This new version stays quite close to the previous one and should
replace without problems the previous one that part of Mel's patchset:
https://lkml.org/lkml/2020/2/14/156
NUMA load balancing is the last remaining piece of code that uses the
runnable_load_avg of PELT to balance tasks between nodes. The normal
load_balance has replaced it by a better description of the current state
of the group of cpus. The same policy can be applied to the numa
balancing.
Once unused, runnable_load_avg can be replaced by a simpler runnable_avg
signal that tracks the waiting time of tasks on rq. Currently, the state
of a group of CPUs is defined thanks to the number of running task and the
level of utilization of rq. But the utilization can be temporarly low
after the migration of a task whereas the rq is still overloaded with
tasks. In such case where tasks were competing for the rq, the
runnable_avg will stay high after the migration.
Some hackbench results:
- small arm64 dual quad cores system
hackbench -l (2560/#grp) -g #grp
grp tip/sched/core +patchset improvement
1 1,327(+/-10,06 %) 1,247(+/-5,45 %) 5,97 %
4 1,250(+/- 2,55 %) 1,207(+/-2,12 %) 3,42 %
8 1,189(+/- 1,47 %) 1,179(+/-1,93 %) 0,90 %
16 1,221(+/- 3,25 %) 1,219(+/-2,44 %) 0,16 %
- large arm64 2 nodes / 224 cores system
hackbench -l (256000/#grp) -g #grp
grp tip/sched/core +patchset improvement
1 14,197(+/- 2,73 %) 13,917(+/- 2,19 %) 1,98 %
4 6,817(+/- 1,27 %) 6,523(+/-11,96 %) 4,31 %
16 2,930(+/- 1,07 %) 2,911(+/- 1,08 %) 0,66 %
32 2,735(+/- 1,71 %) 2,725(+/- 1,53 %) 0,37 %
64 2,702(+/- 0,32 %) 2,717(+/- 1,07 %) -0,53 %
128 3,533(+/-14,66 %) 3,123(+/-12,47 %) 11,59 %
256 3,918(+/-19,93 %) 3,390(+/- 5,93 %) 13,47 %
The significant improvement for 128 and 256 should be taken with care
because of some instabilities over iterations without the patchset.
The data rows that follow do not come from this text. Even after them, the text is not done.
(* ===== verification/GoStrings.v ===== *)
(** * The Go string library, as far as go-smtp uses it

    Packages [unicode/utf8], [strings] and [strconv] of the Go standard library on byte strings.
    Every function is executable and total. The case tables of package [unicode] are the one
    thing that is not written out: the class [Unicode] names the two functions of it that act on
    non-ASCII text, and every definition that can reach them takes the class as an argument. *)
From Stdlib Require Import ZArith Lia Bool.
From stdpp Require Import base list gmap strings.
From S2P Require Import Prelude.

(** ** Character classes *)

Definition in_range (lo hi c : byte) : bool := (bz lo <=? bz c) && (bz c <=? bz hi).
Definition is_upper := in_range "A"%byte "Z"%byte.
Definition is_lower := in_range "a"%byte "z"%byte.
Definition is_digit := in_range "0"%byte "9"%byte.
Definition is_alnum (c : byte) : bool := is_upper c || is_lower c || is_digit c.
Definition is_ascii_byte (c : byte) : bool := bz c <? 128.
Definition is_ascii (s : bytes) : bool := forallb is_ascii_byte s.

(** A control byte in the sense of the command codec: below 0x20, or 0x7f. *)
Definition is_ctl (c : byte) : bool := (bz c <? 32) || (bz c =? 127).

Definition CR : byte := x0d.
Definition LF : byte := x0a.
Definition SP : byte := x20.
Definition CRLF : bytes := [CR; LF].

(** ** Package unicode and unicode/utf8 *)

(** The case tables of package [unicode] beyond ASCII: [strings.ToUpper] on a string with a
    non-ASCII byte, and [strings.EqualFold] from the first position where one side is non-ASCII. *)
Class Unicode : Type := {
  unicode_ToUpper : bytes -> bytes;
  unicode_EqualFold : bytes -> bytes -> bool
}.

Definition RuneError : Z := 65533.

(** [unicode.IsControl]: category Cc. *)
Definition IsControl (r : Z) : bool := ((0 <=? r) && (r <=? 31)) || ((127 <=? r) && (r <=? 159)).

(** [unicode.IsSpace]: property White_Space. *)
Definition IsSpace (r : Z) : bool :=
  ((9 <=? r) && (r <=? 13)) || (r =? 32) || (r =? 133) || (r =? 160) || (r =? 5760) ||
  ((8192 <=? r) && (r <=? 8202)) || (r =? 8232) || (r =? 8233) || (r =? 8239) || (r =? 8287) ||
  (r =? 12288).

Definition cont (c : byte) : bool := in_range x80 xbf c.
(** The two parts of an OAuth message. *)
Lemma oauth_parts_two p q :
  no_byte x01 p = true -> no_byte x01 q = true ->
  oauth_parts (p ++ x01 :: (q ++ [x01; x01])) = Some [p; q].
Proof.
  intros Hp Hq. unfold oauth_parts. rewrite !Split_app by done. done.
Qed.

Lemma bearer_part_no token : no_byte x01 token = true -> no_byte x01 ($"auth=Bearer " ++ token) = true.
Proof. intros H. rewrite no_byte_app, H. done. Qed.

Lemma parseOAuthGS2_sent a : parseOAuthGS2 ($"n,a=" ++ saslName a ++ $",") = Some a.
Proof.
  set (rest := $"a=" ++ saslName a ++ $",").
  change ($"n,a=" ++ saslName a ++ $",") with ($"n," ++ rest). unfold parseOAuthGS2.
  rewrite HasPrefix_app, TrimPrefix_app.
  assert (HasSuffix ($"n," ++ rest) ($",") = true) as ->.
  { replace ($"n," ++ rest) with (($"n,a=" ++ saslName a) ++ $",") by (by rewrite <- app_assoc).
    apply HasSuffix_app. }
  assert (TrimSuffix rest ($",") = $"a=" ++ saslName a) as ->.
  { unfold rest. rewrite app_assoc. apply TrimSuffix_app. }
  change (match ($"a=" ++ saslName a) with [] => Some [] | _ :: _ =>
    if HasPrefix ($"a=" ++ saslName a) ($"a=") then decodeSASLName (TrimPrefix ($"a=" ++ saslName a) ($"a="))
    else None end = Some a).
  rewrite HasPrefix_app, TrimPrefix_app. apply decodeSASLName_saslName.
Qed.

Lemma parseOAuthBearer_sent a token :
  token <> [] -> no_byte x01 a = true -> no_byte x01 token = true ->
  parseOAuthBearer ($"n,a=" ++ saslName a ++ $"," ++ x01 :: bearer token) =
  Some {| cr_AuthenticationID := []; cr_AuthorizationID := a; cr_Password := []; cr_Token := token |}.
Proof.
  intros N Ha Ht. unfold parseOAuthBearer, bearer.
  rewrite (app_assoc ($"auth=Bearer ") token).
  replace ($"n,a=" ++ saslName a ++ $"," ++ x01 :: ($"auth=Bearer " ++ token) ++ [x01; x01])
    with (($"n,a=" ++ saslName a ++ $",") ++ x01 :: ($"auth=Bearer " ++ token) ++ [x01; x01])
    by by rewrite <- !app_assoc.
  rewrite oauth_parts_two; [|rewrite !no_byte_app; by rewrite saslName_no|by apply bearer_part_no].
  rewrite parseOAuthGS2_sent. unfold bearer_token. cbn [fold_left].
  rewrite HasPrefix_app, TrimPrefix_app. by destruct (beq_spec token []).
Qed.
(* ===== verification/SaslAccept.v ===== *)
(** * smtpsasl/responder.go: what an acceptance of the responder rests on

    The calls made on one responder are a list, run in order ([history]), each with what it returned.
    Here: a responder that accepts has been told so by the backend, on a request it made for the
    identity the client named; with SCRAM, besides, the client's own messages in that list carry its
    nonce, the responder's nonce, the channel binding and the proof for the keys of that answer. The
    messages are described field by field, not by the code's parsers. *)
From Stdlib Require Import ZArith Lia Bool.
From stdpp Require Import base list gmap strings.
From S2P Require Import Prelude GoStrings Base64 Sasl.
Import smtpsasl SaslFacts.

Module SaslAccept.

(** ** Conversations *)






(** ** What RFC 5802 asks of the client's messages *)




(** ** The parsers against that description *)








(** ** The steps of a SCRAM responder *)

(** What the responder was made with. *)
Definition same_setup (r r' : Responder) : Prop :=
  r_name r' = r_name r /\ r_cfg r' = r_cfg r /\ r_hash r' = r_hash r /\ r_plus r' = r_plus r.




(** ** What an accepted SCRAM exchange consists of *)




Section Steps.
Context `{Crypto}.


Lemma same_setup_refl r : same_setup r r.
Proof. done. Qed.









(** ** The other mechanisms *)










End Steps.


(** ** A whole exchange *)


#[local] Existing Instances ascii_only_unicode toy_crypto.




End SaslAccept.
The table below shows figures of the classification of sched group during
load balance (idle, newly or busy lb) with the disribution according to
the number of running tasks for:
hackbench -l 640 -g 4 on octo cores
tip/sched/core +patchset
state
has spare 3973 1934
nr_running
0 1965 1858
1 518 56
2 369 18
3 270 2
4+ 851 0
fully busy 546 1018
nr_running
0 0 0
1 546 1018
2 0 0
3 0 0
4+ 0 0
overloaded 2109 3056
nr_running
0 0 0
1 0 0
2 241 483
3 170 348
4+ 1698 2225
total 6628 6008
Without the patchset, there is a significant number of time that a CPU has
spare capacity with more than 1 running task. Although this is a valid
case, this is not a state that should often happen when 160 tasks are
competing on 8 cores like for this test. The patchset fixes the situation
by taking into account the runnable_avg, which stays high after the
migration of a task on another CPU.
Changes since v3:
- fix some comments and typos
- collect runnable_avg in update_sg_wakeup_stats()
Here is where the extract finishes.